● **Problem details**
In the records below, tally each line that contains the word "Aborted" and give the total only.

Stored data:
# # # # #

Definition MakeRTU32ScaledIntToFloat64 (scalar : F64.t) : RTUTransform :=
  fun b => rtuScaledInt32ToFloat64 b scalar.

Definition rtuScaledInt16ToFloat64 (b : bytes) (scalar : F64.t) : option F64.t :=
  match BigEndian_Uint16 b with
  | Some u => Some (F64.div (F64.of_uint u) scalar)
  | None => None
  end.

Definition MakeRTU16ScaledIntToFloat64 (scalar : F64.t) : RTUTransform :=
  fun b => rtuScaledInt16ToFloat64 b scalar.

(** Big-endian encodings used to build test payloads. *)
Definition byte_of_Z (z : Z) : byte :=
  match Byte.of_N (Z.to_N (z mod 256)) with
  | Some b => b
  | None => x00
  end.

Definition bytes_of_uint16 (u : Z) : bytes :=
  [byte_of_Z (Z.shiftr u 8); byte_of_Z u].

Definition bytes_of_uint32 (u : Z) : bytes :=
  [byte_of_Z (Z.shiftr u 24); byte_of_Z (Z.shiftr u 16);
   byte_of_Z (Z.shiftr u 8); byte_of_Z u].

(** 3.25 = 13 * 2^-2 and the binary64 nearest to 123.4, both with the
    53-bit mantissa of a normal binary64. *)
Definition f64_3_25 : F64.t := S754_finite false 7318349394477056 (-51).
Definition f64_10 : F64.t := S754_finite false 5629499534213120 (-49).
Definition f64_123_4 : F64.t := S754_finite false 8683503031523738 (-46).

(** [math.Float32bits], used to build the payload of a 32-bit reading
    from a binary32 value. *)
Definition Float32bits (f : spec_float) : Z :=
  let sign (s : bool) := if s then Z.shiftl 1 31 else 0 in
  match f with
  | S754_zero s => sign s
  | S754_infinity s => Z.lor (sign s) 0x7F800000
  | S754_nan => 0x7FC00000
  | S754_finite s m e =>
      if Zpos (digits2_pos m) =? F32.prec
      then Z.lor (sign s) (Z.lor (Z.shiftl (e + 150) 23) (Zpos m - 2 ^ 23))
      else Z.lor (sign s) (Zpos m)
  end.

(** 3.25 as a binary32: 13 * 2^20 * 2^-22. *)
Definition f32_3_25 : spec_float := S754_finite false 13631488 (-22).

(** [is_ratio x n d]: the float [x] is finite and its value is exactly
    the rational [n / d] (for an exponent that is not positive). *)
Definition is_ratio (x : spec_float) (n d : Z) : Prop :=
  match x with
  | S754_finite s m e =>
      e <= 0 /\ cond_Zopp s (Zpos m) * d = n * 2 ^ (- e)
  | S754_zero _ => n = 0
  | _ => False
  end.

(** [is_nearest x n d]: [x] is a valid finite binary64 within half a
    unit in the last place of the rational [n / d]. *)
Definition is_nearest (x : F64.t) (n d : Z) : Prop :=
  match x with
  | S754_finite s m e =>
      F64.valid x = true /\ e <= 0 /\
      2 * Z.abs (cond_Zopp s (Zpos m) * d - n * 2 ^ (- e)) <= d
  | _ => False
  end.

(** ** Data model *)

(** Modelled from the spec: the declaration of [QuerySnip] is not part
    of [modbus.go]; the fields are those the file reads and writes
    (device address, function code, starting register, register count,
    decode transform, and the result slot of value and timestamp).
    The device address is compared with a [uint8] and stored in the
    handler's slave id, the start register and the count are passed as
    the [uint16] arguments of the read primitives; the engine computes
    with none of them, so they are integers here without wrap-around,
    and the test [ReadLen <= 0] is kept as it is written. *)
Module QuerySnip.
Record t := mk {
  DeviceId : Z;
  FuncCode : Z;
  OpCode : Z;
  ReadLen : Z;
  Value : F64.t;
  IEC61850 : string;
  ReadTimestamp : Z;
  Transform : RTUTransform
}.

Definition with_result (s : t) (v : F64.t) (ts : Z) : t :=
  {| DeviceId := DeviceId s; FuncCode := FuncCode s; OpCode := OpCode s;
     ReadLen := ReadLen s; Value := v; IEC61850 := IEC61850 s;
     ReadTimestamp := ts; Transform := Transform s |}.
End QuerySnip.

Inductive ControlSnipType := CONTROLSNIP_OK | CONTROLSNIP_ERROR.

(** Modelled from the spec: the declaration of [ControlSnip] is not
    part of [modbus.go]; the fields are those [Transform] fills in. *)
Module ControlSnip.
Record t := mk {
  Type_ : ControlSnipType;
  Message : string;
  DeviceId : Z
}.
End ControlSnip.

(** Modelled from the spec: the [Producer] interface is declared
    elsewhere; [Scan] uses its probe operation and its meter-type
    label. *)
Record Producer := {
  Probe : Z -> QuerySnip.t;
  GetMeterType : string
}.

(** Modelled from the spec: [Status] is declared elsewhere; the engine
    only increments its two counters (total requests issued, total
    reconnect events), which are unbounded integers here. *)
Record Status := {
  ModbusRequests : Z;
  ModbusReconnects : Z
}.

(** The part of [modbus.RTUClientHandler] the engine touches; the
    timeout is in milliseconds. *)
Record RTUClientHandler := {
  SlaveId : Z;
  Timeout : Z
}.

(** A register read returns the payload or an error (its message). *)
Definition Response := (bytes + string)%type.

(** [modbus.Client]: the two read primitives, each given the address
    and the quantity.  The bus is external: the reply may depend on
    how many requests the session has issued before and on the
    handler's slave id and timeout. *)
Record Client := {
  ReadInputRegisters : nat -> RTUClientHandler -> Z -> Z -> Response;
  ReadHoldingRegisters : nat -> RTUClientHandler -> Z -> Z -> Response
}.

Record ModbusEngine := {
  client : Client;
  handler : RTUClientHandler;
  verbose : bool;
  status : Status
}.

Inductive Primitive := PrimReadInputRegisters | PrimReadHoldingRegisters.

(** The arguments of the [log.Printf] calls. *)
Inductive LogLine :=
| LogQueryFailed (opcode : Z) (err : string)
| LogRetry (deviceId attempt budget : Z)
| LogScanStart
| LogFound (deviceId : Z) (meterType iec : string) (value : F64.t)
| LogNA (deviceId : Z)
| LogFoundCount (n : nat)
| LogDevice (deviceId : Z) (meterType : string)
| LogWarning.

(** What the engine does to the world outside, in order.  A request
    carries the time [at_] at which it is issued. *)
Inductive Event :=
| EvRecv (s : QuerySnip.t)
| EvSleep (ms : Z)
| EvRequest (at_ : Z) (p : Primitive) (h : RTUClientHandler)
            (address quantity : Z) (r : Response)
| EvOutput (s : QuerySnip.t)
| EvControl (c : ControlSnip.t)
| EvLog (l : LogLine).

(** The engine and its environment.  [clock] is the time in
    milliseconds the engine has spent in [time.Sleep]; everything else
    is taken to be instantaneous, so differences of [clock] are the
    delays the code enforces.  [issued] counts the requests sent on the
    bus. *)
Record World := {
  engine : ModbusEngine;
  clock : Z;
  issued : nat;
  trace : list Event
}.

(** ** Effects

    A computation runs on a world and either returns, or the process
    is gone: [log.Fatalf] exits it, a runtime fault unwinds it. *)

Inductive Abort := FatalExit | RuntimePanic.

Inductive Outcome (A : Type) :=
| Done (a : A) (w : World)
| Aborted (why : Abort) (w : World).
Arguments Done {A} a w.
Arguments Aborted {A} why w.

Definition M (A : Type) := World -> Outcome A.

Definition ret {A} (a : A) : M A := fun w => Done a w.

Definition bind {A B} (m : M A) (k : A -> M B) : M B :=
  fun w => match m w with
           | Done a w' => k a w'
           | Aborted why w' => Aborted why w'
           end.

Declare Scope engine_scope.
Delimit Scope engine_scope with engine.
Notation "x <- c1 ;; c2" := (bind c1 (fun x => c2))
  (at level 61, c1 at next level, right associativity) : engine_scope.
Notation "c1 ;; c2" := (bind c1 (fun _ => c2))
  (at level 61, right associativity) : engine_scope.
Local Open Scope engine_scope.

Definition abort {A} (why : Abort) : M A := fun w => Aborted why w.

Definition final {A} (o : Outcome A) : World :=
  match o with Done _ w => w | Aborted _ w => w end.

Definition emit (e : Event) : M unit := fun w =>
  Done tt {| engine := engine w; clock := clock w; issued := issued w;
             trace := trace w ++ [e] |}.

Definition modify (f : ModbusEngine -> ModbusEngine) : M unit := fun w =>
  Done tt {| engine := f (engine w); clock := clock w; issued := issued w;
             trace := trace w |}.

# # # # #

● **Result for this exercise**
5